ALFARIM»» Ricardo Jesus indignado com o que se passou no jogo com o Fabril


Dois jogadores agredidos tiveram que ser hospitalizados…

“NÃO PERDEMOS COM O FABRIL MAS SIM COM O SENHOR TIAGO BOLEGAS”


O jogo entre o Alfarim e o Desportivo Fabril continua a dar que falar por causa da arbitragem, que não deixou ninguém satisfeito. Por parte do Alfarim, o treinador Ricardo Jesus, em declarações ao nosso jornal não escondia a sua insatisfação.

“No domingo não perdemos com o Fabril mas sim com o senhor Tiago Bolegas porque foi ele que ajudou, desde o primeiro ao último minuto, o nosso adversário a alcançar a vitória.  Com o plantel que construiu e com aquilo que paga o Fabril podia chegar a muitos campos e simplesmente passear mas a verdade é que aqui em Alfarim isso não aconteceu. Se não fosse o árbitro não tinha conseguido levar os três pontos”

“Nós entrámos mal no jogo e o Fabril teve duas oportunidades em duas bolas que atirou ao ferro mas a partir daí não criou mais lances de perigo mas viu o seu guarda-redes fazer uma defesa fantástica numa bola que ia ao ângulo e também um remate no Bala que deu a sensação de golo mas saiu junto ao poste”.

“Aquilo que marcou o jogo foram as constantes agressões do avançado do Fabril que, aos dois minutos, com uma cotovelada, furou a cara do meu ponta de lança [Márcio], obrigando-o a sair. De seguida voltou a agredir o meu central [Luisão] com uma cotovelada na vista que o fez perder a visão. Ambos tiveram que ser hospitalizados”.


“Quando nós que andamos no futebol valorizamos este tipo de postura é sinal de que muita coisa está mal. A continuar assim qualquer dia pode dar-se uma desgraça porque na bancada normalmente está a família. Estes actos de selvajaria têm que ser punidos, os árbitros têm que ter coragem, não pode haver um critério para equipas pequenas e  trabalhadoras como o Alfarim e outro para aqueles que são os colossos do futebol distrital”.

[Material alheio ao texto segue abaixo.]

(* ===== verification/Timer.v ===== *)
(** * Timers

    [kernel/src/system/hpet.c], [tsc.c] and [timer.c]: the event timer, the calibration and use of the
    time stamp counter, and the timer of the local interrupt controller.

    The counters are hardware and a parameter: class [Clocks] for the memory-mapped 64-bit registers
    and the time stamp counter, where every access passes a new state of the machine on, [Ports] of [Ata] for the interval
    timer and [Hw] of [Irq] for the local controller.  [None] is a panic, a division by zero, the use of a
    null table or, in a loop that waits for a counter, exhausted fuel. *)

From S2P Require Import Prelude DList Pmm KLib Acpi Ptm Vmalloc Slab Vmm Cpuf Irq Ata.

Class Clocks (D : Type) := {
  mmio_read64 : Z -> D -> Z * D;
  mmio_write64 : Z -> Z -> D -> D;
  rdtsc : D -> Z * D;
}.

(** [for (;;)] until [clock] is [amount] past [start], in 64-bit arithmetic. *)
Fixpoint wait_clock {D} (fuel : nat) (clock : D -> Z * D) (start amount : Z) (d : D) : option D :=
  match fuel with
  | O => None
  | S fuel =>
    let '(now, d) := clock d in
    if amount <=? u64 (now - start) then Some d else wait_clock fuel clock start amount d
  end.

(** ** hpet.c *)

Definition HPET_GENERAL_CAP_ID : Z := 0x000.
Definition HPET_GENERAL_CONF : Z := 0x010.
Definition HPET_MCV : Z := 0x0f0.

(** Offsets of [address.address] in the table. *)
Definition hpet_address : Z := 44.

Record hpet_t := Hpet { hpet_base : Z; hpet_count_size_cap : Z; hpet_freq_khz : Z; hpet_period_ns_ : Z }.
Definition no_hpet : hpet_t := Hpet 0 0 0 0.

Section Hpet.
Context {D : Type} `{Clocks D}.

Definition hpet_reg_read (h : hpet_t) (offset : Z) (d : D) : Z * D := mmio_read64 (u64 (hpet_base h + offset)) d.
Definition hpet_reg_write (h : hpet_t) (offset value : Z) (d : D) : D :=
  mmio_write64 (u64 (hpet_base h + offset)) value d.

(** [sdt] is the result of [acpi_get_sdt]; the last result is the call of [vmm_map], with the page count and
    flags, when the timer has an address. *)
Definition hpet_init (m : memory) (sdt : Z) (d : D) : option (hpet_t * D * option (Z * Z * Z * Z)) :=
  if sdt =? 0 then None else
  let address := load_le 8 m (sdt + hpet_address) in
  if address =? 0 then Some (no_hpet, d, None) else
  let base := u64 (MI_DIRECT_MAPPING_RANGE_START + address) in
  let h := Hpet base 0 0 0 in
  let '(cap, d) := hpet_reg_read h HPET_GENERAL_CAP_ID d in
  let counter_clk_period := Z.land (Z.shiftr cap 32) 0xffffffff in
  if counter_clk_period =? 0 then None else
  let h := Hpet base (Z.land (Z.shiftr cap 13) 0x1)
             (1000000000000000 / counter_clk_period / 1000) (counter_clk_period / 1000000) in
  let '(conf, d) := hpet_reg_read h HPET_GENERAL_CONF d in
  Some (h, hpet_reg_write h HPET_GENERAL_CONF (Z.lor conf 0x1) d, Some (base, address, 1, VMM_FLAGS_MMIO)).

Definition hpet_get (h : hpet_t) (d : D) : Z * D := hpet_reg_read h HPET_MCV d.
Definition hpet_get_nanos (h : hpet_t) (d : D) : Z * D :=
  let '(c, d) := hpet_get h d in (u64 (c * hpet_period_ns_ h), d).
Definition hpet_get_millis (h : hpet_t) (d : D) : Z * D :=
  let '(n, d) := hpet_get_nanos h d in (n / 1000000, d).

Definition hpet_sleep_nanos (fuel : nat) (h : hpet_t) (nanos : Z) (d : D) : option D :=
  let '(start, d) := hpet_get_nanos h d in wait_clock fuel (hpet_get_nanos h) start nanos d.
Definition hpet_sleep_millis (fuel : nat) (h : hpet_t) (millis : Z) (d : D) : option D :=
  hpet_sleep_nanos fuel h (u64 (millis * 1000000)) d.

Definition hpet_enable (h : hpet_t) : bool := ctrue (hpet_base h).
Definition hpet_period (h : hpet_t) : Z := u64 (hpet_period_ns_ h * 1000000).
End Hpet.

(** ** tsc.c *)

Definition PIT_TICK_RATE : Z := 1193182.
Definition MAX_QUICK_PIT_ITERATIONS : Z := 25 * PIT_TICK_RATE / 1000 / 256.
Definition CALIBRATE_TICK_COUNT : Z := 100000000.

Section Tsc.
Context {D : Type} `{Clocks D} `{Ports D}.

(** The first read is thrown away. *)
Definition __pit_verify_msb (val : Z) (d : D) : bool * D :=
  let '(_, d) := port_inb 0x42 d in
  let '(b, d) := port_inb 0x42 d in (b =? val, d).

(** [for (count = 0; count < 50000; count++)]; [n] iterations are left.  The result is [count] and
    the last stamp. *)
Fixpoint expect_loop (n : nat) (val count tsc : Z) (d : D) : Z * Z * D :=
  match n with
  | O => (count, tsc, d)
  | S n =>
    let '(same, d) := __pit_verify_msb val d in
    if same : bool then let '(tsc, d) := rdtsc d in expect_loop n val (count + 1) tsc d else (count, tsc, d)
  end.
(** The verdict, [*tscp], [*deltap]. *)
Definition __pit_expect_msb (val : Z) (d : D) : bool * Z * Z * D :=
  let '(count, tsc, d) := expect_loop (Z.to_nat 50000) val 0 0 d in
  let '(now, d) := rdtsc d in
  (5 <? count, tsc, u64 (now - tsc), d).

(** The frequency from the stamps: [delta] ticks in [i * 256] of the timer, corrected by half of the difference
    of the uncertainties. *)
Definition pit_khz (delta d1 d2 i : Z) : Z :=
  u64 (u64 (delta + u64 (d2 - d1) / 2) * PIT_TICK_RATE) / (i * 256 * 1000).

(** [for (i = 1; ...)]; [n] iterations are left; 0 is failure. *)
Fixpoint pit_loop (n : nat) (i tsc d1 : Z) (d : D) : Z * D :=
  match n with
  | O => (0, d)
  | S n =>
    let '(ok, stamp, d2, d) := __pit_expect_msb (u8 (0xff - i)) d in
    if negb ok then (0, d) else
    let delta := u64 (stamp - tsc) in
    if Z.shiftr delta 11 <=? u64 (d1 + d2) then pit_loop n (i + 1) tsc d1 d else
    let '(same, d) := __pit_verify_msb (u8 (0xfe - i)) d in
    if negb same then (0, d) else (pit_khz delta d1 d2 i, d)
  end.

Definition __quick_pit_calibrate_tsc (d : D) : Z * D :=
  let '(b, d) := port_inb 0x61 d in
  let d := port_outb 0x61 (u8 (Z.lor (Z.land b (Z.lnot 0x2)) 0x1)) d in
  let d := port_outb 0x42 0xff (port_outb 0x42 0xff (port_outb 0x43 0xb0 d)) in
  let '(_, d) := __pit_verify_msb 0 d in
  let '(ok, tsc, d1, d) := __pit_expect_msb 0xff d in
  if ok : bool then pit_loop (Z.to_nat (MAX_QUICK_PIT_ITERATIONS - 1)) 1 tsc d1 d else (0, d).

(** The loop runs until both counters have made their ticks. *)
Fixpoint calibrate_loop (fuel : nat) (h : hpet_t) (tsc_start hpet_start : Z) (d : D) : option (Z * Z * D) :=
  match fuel with
  | O => None
  | S fuel =>
    let '(hpet_now, d) := hpet_get h d in
    let '(tsc_now, d) := rdtsc d in
    if (u64 (tsc_now - tsc_start) <? CALIBRATE_TICK_COUNT) || (u64 (hpet_now - hpet_start) <? CALIBRATE_TICK_COUNT)
    then calibrate_loop fuel h tsc_start hpet_start d
    else Some (u64 (tsc_now - tsc_start), u64 (hpet_now - hpet_start), d)
  end.
Definition __hpet_calibrate_tsc (fuel : nat) (h : hpet_t) (d : D) : option (Z * D) :=
  if negb (hpet_enable h) then Some (0, d) else
  let '(tsc_start, d) := rdtsc d in
  let '(hpet_start, d) := hpet_get h d in
  '(tsc_cycles, hpet_cycles, d) ← calibrate_loop fuel h tsc_start hpet_start d;
  let hpet_times_ns := u64 (hpet_cycles * hpet_period h) / 1000000 in
  if hpet_times_ns =? 0 then None else Some (u64 (tsc_cycles * 1000000) / hpet_times_ns, d).

Definition __calibrate_tsc (fuel : nat) (h : hpet_t) (d : D) : option (Z * D) :=
  let '(khz, d) := __quick_pit_calibrate_tsc d in
  if ctrue khz then Some (khz, d) else __hpet_calibrate_tsc fuel h d.

(** The result is [tsc_freq_khz]. *)
Definition tsc_init (fuel : nat) (h : hpet_t) (d : D) : option (Z * D) :=
  '(khz, d) ← __calibrate_tsc fuel h d;
  if khz =? 0 then None else Some (khz, d).

Definition tsc_delay (fuel : nat) (xloops : Z) (d : D) : option D :=
  let '(start, d) := rdtsc d in wait_clock fuel rdtsc start xloops d.
Definition tsc_sleep_millis (fuel : nat) (khz millis : Z) (d : D) : option D := tsc_delay fuel (u64 (khz * millis)) d.
Definition tsc_get_nanos (khz : Z) (d : D) : option (Z * D) :=
  if khz =? 0 then None else let '(c, d) := rdtsc d in Some (c / khz / 1000000, d).
Definition tsc_get_millis (khz : Z) (d : D) : option (Z * D) :=
  if khz =? 0 then None else let '(c, d) := rdtsc d in Some (c / khz, d).
End Tsc.

(** ** timer.c *)

Definition APIC_TIMER_IRQ : Z := 222.
Definition APIC_REG_LVT_TIMER : Z := 0x320.
Definition APIC_TIMER_REG_ICR : Z := 0x380.
Definition APIC_TIMER_REG_CCR : Z := 0x390.
Definition APIC_TIMER_REG_DCR : Z := 0x3e0.
Definition APIC_LVT_MASK_FLAG : Z := Z.shiftl 1 16.
Inductive apic_timer_mode_t := TIMER_ONESHOT | TIMER_PERIODIC | TIMER_TSC_DEADLINE.
Definition mode_bits (m : apic_timer_mode_t) : Z :=
  match m with TIMER_ONESHOT => 0 | TIMER_PERIODIC => 1 | TIMER_TSC_DEADLINE => 2 end.

Section ApicTimer.
Context {D : Type} `{Clocks D} `{Hw D}.

Definition set_dev (d : D) (s : irq_state D) : irq_state D := IrqState (isr s) (ctls s) d.

(** The last result is [timer_freq_khz]; [divisor] is 4. *)
Definition apic_timer_init (fuel : nat) (a : lapic_t) (h : hpet_t) (s : irq_state D) : option (irq_state D * Z) :=
  let vector := irq_to_vector APIC_TIMER_IRQ in
  s ← isr_register_irq APIC_TIMER_IRQ s;
  i ← isr_set_handler_type vector ISR_TYPE_LAPIC_TIMER (isr s);
  let d := apic_reg_write a APIC_REG_LVT_TIMER (Z.lor APIC_LVT_MASK_FLAG vector) (dev s) in
  let d := apic_reg_write a APIC_TIMER_REG_DCR 1 d in
  let d := apic_reg_write a APIC_TIMER_REG_ICR U32_MAX d in
  d ← hpet_sleep_millis fuel h 100 d;
  Some (IrqState i (ctls s) d, u32 (U32_MAX - apic_reg_read a APIC_TIMER_REG_CCR d) / 100).

Definition apic_timer_set_period_ms (a : lapic_t) (khz millis : Z) (d : D) : D :=
  apic_reg_write a APIC_TIMER_REG_ICR (u64 (millis * khz)) d.
Definition apic_timer_set_handler (h : isr_handler_t) (s : irq_state D) : option (irq_state D) :=
  i ← isr_setup_irq_handler APIC_TIMER_IRQ h (isr s); Some (IrqState i (ctls s) (dev s)).
Definition apic_timer_stop (a : lapic_t) (d : D) : D :=
  apic_reg_write a APIC_REG_LVT_TIMER (Z.lor APIC_LVT_MASK_FLAG (apic_reg_read a APIC_REG_LVT_TIMER d)) d.
Definition apic_timer_start (a : lapic_t) (d : D) : D :=
  apic_reg_write a APIC_REG_LVT_TIMER
    (Z.land (u32 (Z.lnot APIC_LVT_MASK_FLAG)) (apic_reg_read a APIC_REG_LVT_TIMER d)) d.
Definition apic_timer_set_mode (a : lapic_t) (mode : apic_timer_mode_t) (d : D) : D :=
  apic_reg_write a APIC_REG_LVT_TIMER
    (Z.lor (apic_reg_read a APIC_REG_LVT_TIMER d) (Z.shiftl (mode_bits mode) 17)) d.
End ApicTimer.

“A falta de qualidade dos árbitros não pega”
“Se o ponta-de-lança do Fabril fosse expulso aos dois minutos, como mandam as leis, o jogo seria completamente diferente e a pressão exercida sobre o árbitro, do primeiro ao último minuto, não tinham surtido efeito. Neste caso os pontos foram para o Fabril mas nós estamos conscientes do trabalho que temos vindo a desenvolver. Espero que no futuro este tipo de arbitragem não se repita não só nos jogos do Alfarim mas em todos os jogos do campeonato. A falta de qualidade dos árbitros não pega, quando ela existe os erros acontecem para os dois lados e não apenas para um, como aconteceu”.

“Na última vez que falei com os jogadores  [domingo à noite] encontravam-se ainda em observação, pelo que me foi dito o Márcio continuava a sangrar da boca porque não conseguiam estancar o sangue e o Luisão continuava sem ver, o relatório médico diz que vai ter que esperar dois ou três dias para recuperar a visão devido ao traumatismo causado pela cotovelada”.

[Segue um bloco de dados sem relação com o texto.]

(** A timer register after a store of the driver. *)
Lemma timer_reg_write r r' v d :
  timer_reg r -> timer_reg r' -> (r' = APIC_TIMER_REG_DCR -> 0 <= v < 4) ->
  mmio_read (lapic_base a + r) (apic_reg_write a r' v d) = if r =? r' then u32 v else mmio_read (lapic_base a + r) d.
Proof.
  intros Hr Hr' Hv. rewrite reg_write by (destruct Hr' as [-> |[-> | ->]]; done).
  destruct (Z.eqb_spec r r') as [->|Hne]; [|by apply lapic_keeps].
  apply lapic_stores; [done|apply u32_range|]. intros Hd%Hv. rewrite u32_small; lia.
Qed.

Lemma ready_write h r v d : timer_reg r -> ready h d -> ready h (apic_reg_write a r v d).
Proof.
  intros Hr [Hb Hp Ho]. constructor; [done..|]. rewrite reg_write by (destruct Hr as [-> |[-> | ->]]; done). by apply lapic_hpet.
Qed.

Lemma register_soft (s : irq_state D) :
  irq_external_max (isr s) < APIC_TIMER_IRQ -> isr_register_irq APIC_TIMER_IRQ s = Some s.
Proof.
  intros Hx%Z.ltb_lt. unfold isr_register_irq, isr_setup_irq, enable_hard, isr_is_softirq. rewrite Hx.
  change (NUM_INTERRUPTS <=? APIC_TIMER_IRQ) with false. cbv iota beta. cbn [mbind option_bind]. by rewrite Hx.
Qed.

(** The counts of a timer with [c] femtoseconds a count in a time of [fs] femtoseconds, divided by 100: about the counts of
    a hundredth of that time. *)
Lemma hundredth fs c : 0 <= fs -> 0 < c -> let n := fs / c / 100 in fs < 100 * (n * c) + 100 * c /\ 100 * (n * c) <= fs.
Proof.
  intros Hfs Hc n. unfold n. rewrite Z.div_div by lia. pose proof (Z.div_mod fs (c * 100) ltac:(lia)).
  pose proof (Z.mod_pos_bound fs (c * 100) ltac:(lia)). lia.
Qed.

(** [n] counts of the local timer with the divide configuration [c] are one millisecond, but for less than one count and a hundredth of two steps
    of the event timer; a tick of the event timer that is not a whole number of nanoseconds can double that. *)
Definition one_milli (c n : Z) : Prop :=
  10 ^ 12 < n * count_fs c + count_fs c /\
  100 * (n * count_fs c) <= 2 * (100 * 10 ^ 12 + 2 * hpet_step * tick_fs) /\
  (tick_fs mod 1000000 = 0 -> 100 * (n * count_fs c) <= 100 * 10 ^ 12 + 2 * hpet_step * tick_fs).

(** [apic_timer_init] with a free vector above the lines of the controllers. *)
Lemma apic_timer_init_spec fuel h s r :
  ready h (dev s) -> 1000000 <= tick_fs -> 100 * 1000000 + hpet_step * (tick_fs / 1000000) < 2 ^ 64 ->
  100 * 1000000 < Z.of_nat fuel -> 2 * (100 * 10 ^ 12 + 2 * hpet_step * tick_fs) <= U32_MAX * count_fs 1 ->
  irq_external_max (isr s) < APIC_TIMER_IRQ -> at_index (isr_registers (isr s)) (irq_to_vector APIC_TIMER_IRQ) = Some r ->
  exists s' khz, apic_timer_init fuel a h s = Some (s', khz) /\ 0 <= khz < 2 ^ 32 /\ one_milli 1 khz /\
    mmio_read (lapic_base a + APIC_TIMER_REG_DCR) (dev s') = 1 /\
    mmio_read (lapic_base a + APIC_REG_LVT_TIMER) (dev s') = Z.lor APIC_LVT_MASK_FLAG (irq_to_vector APIC_TIMER_IRQ) /\
    ctls s' = ctls s /\ at_index (isr_registers (isr s')) (irq_to_vector APIC_TIMER_IRQ) =
      Some (IsrRegister ISR_TYPE_LAPIC_TIMER (isr_handler r) (used r)).
Proof.
  intros Hr Hfs Hk Hfuel Hmax Hx Hv. unfold apic_timer_init. rewrite register_soft by done. cbn [mbind option_bind].
  unfold isr_set_handler_type. rewrite Hv. cbn [mbind option_bind].
  destruct (put_index (isr_registers (isr s)) (irq_to_vector APIC_TIMER_IRQ) _) as [rs|] eqn:E; [|unfold put_index in E; by rewrite Hv in E].
  cbn [mbind option_bind]. set (d1 := apic_reg_write a APIC_REG_LVT_TIMER _ (dev s)). set (d2 := apic_reg_write a APIC_TIMER_REG_DCR 1 d1).
  set (d3 := apic_reg_write a APIC_TIMER_REG_ICR U32_MAX d2).
  assert (ready h d3) as Hr3 by (do 3 (apply ready_write; [unfold timer_reg; tauto|]); done).
  assert (0 <= hpet_step * (tick_fs / 1000000)).
  { pose proof (hpet_step_pos d3 (rd_on _ _ Hr3)). assert (0 <= tick_fs / 1000000) by (apply Z.div_pos; lia). nia. }
  assert (1 <= tick_fs / 1000000) as Hp by (apply Z.div_le_lower_bound; lia).
  pose proof (rd_period _ _ Hr3) as Hper.
  destruct (hpet_sleep_nanos_spec h d3 (100 * 1000000) fuel Hr3 Hfs) as (d4 & Es & _ & Hn); [lia|lia|nia|lia|].
  assert (hpet_sleep_millis fuel h 100 d3 = Some d4) as Em by (unfold hpet_sleep_millis; rewrite u64_small by lia; exact Es).
  rewrite Em. cbn [mbind option_bind].
  assert (forall q, timer_reg q -> mmio_read (lapic_base a + q) d4 = mmio_read (lapic_base a + q) d3) as Hkeep
    by (intros q Hq; apply (sleep_keeps h (fun d => mmio_read (lapic_base a + q) d) _ _ _ _ (fun p d => lapic_while d q p Hq) Em)).
  assert (count_since d4 = hpet_count d3) as Hsince.
  { rewrite (sleep_keeps h count_since _ _ _ _ (fun p d => lapic_runs d p) Em). unfold d3. rewrite reg_write by done. apply lapic_starts. }
  assert (mmio_read (lapic_base a + APIC_TIMER_REG_DCR) d4 = 1) as Hdcr.
  { rewrite Hkeep by (unfold timer_reg; tauto). unfold d3, d2. rewrite !timer_reg_write by (done || (unfold timer_reg; tauto)). done. }
  assert (mmio_read (lapic_base a + APIC_TIMER_REG_ICR) d4 = U32_MAX) as Hicr.
  { rewrite Hkeep by (unfold timer_reg; tauto). unfold d3. rewrite timer_reg_write by (done || (unfold timer_reg; tauto)). done. }
  rewrite Hper in Hn. apply elapsed_time in Hn as [[Hlo Hhi] Hex]; [|done|by apply (hpet_step_pos d3), Hr3|lia].
  set (fs := (hpet_count d4 - hpet_count d3) * tick_fs) in *. pose proof (count_fs_pos 1) as Hc.
  assert (0 <= fs / count_fs 1 <= U32_MAX) as He.
  { split; [apply Z.div_pos; lia|]. apply Z.div_le_upper_bound; [done|]. lia. }
  pose proof (lapic_counts d4) as Hccr. cbv zeta in Hccr. rewrite Hdcr, Hicr, Hsince in Hccr. fold fs in Hccr. specialize (Hccr He).
  rewrite reg_read, Hccr by done. replace (U32_MAX - (U32_MAX - fs / count_fs 1)) with (fs / count_fs 1) by lia.
  rewrite u32_small by (unfold U32_MAX in He; lia). destruct (hundredth fs (count_fs 1) ltac:(lia) Hc) as [Hb1 Hb2].
  eexists _, _. split; [reflexivity|]. cbn [dev isr ctls isr_registers set_registers]. split_and!.
  - apply Z.div_pos; lia.
  - unfold U32_MAX in He. apply Z.div_lt_upper_bound; lia.
  - unfold one_milli. split_and!; [lia|lia|]. intros Hm. specialize (Hex Hm). lia.
  - done.
  - rewrite Hkeep by (unfold timer_reg; tauto). unfold d3, d2, d1. rewrite !timer_reg_write by (done || (unfold timer_reg; tauto)). vm_compute. reflexivity.
  - done.
  - by rewrite (at_put_index _ _ _ (irq_to_vector APIC_TIMER_IRQ) _ E), Z.eqb_refl.
Qed.
End Timer.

“Vamos ser competitivos em todos os jogos”

Sobre os objectivos da sua equipa, Ricardo Jesus disse estar plenamente consciente que “este campeonato vai ser muito difícil porque há equipas que se batem bem, que trabalham bem e têm treinadores competentes. É evidente que onde há dinheiro é sempre mais fácil porque se pode recrutar os melhores jogadores. No Alfarim não há dinheiro mas posso dizer que temos um plantel fantástico composto por homens com H grande e meninos com uma vontade e um carácter gigante porque mostram sempre vontade em aprender”.


“O plantel foi muito mexido e eu ainda estou a conhecê-lo mas tenho a certeza que vamos dar muitas dores de cabeça aos nossos adversários porque vamos ser competitivos em todos os jogos e nunca vamos virar a cara à luta. Vamos ser uma equipa honesta, humilde e acima de tudo com carácter. Procuramos apresentar sempre qualidade, competitividade, agressividade positiva e uma boa organização ofensiva e defensiva para promover o futebol que se pratica  no nosso distrito. Nunca iremos denegrir a sua imagem com atitudes menos próprias porque não somos dessa fibra mas sim de uma fibra positiva com são as gentes de Alfarim, humildes e trabalhadoras”.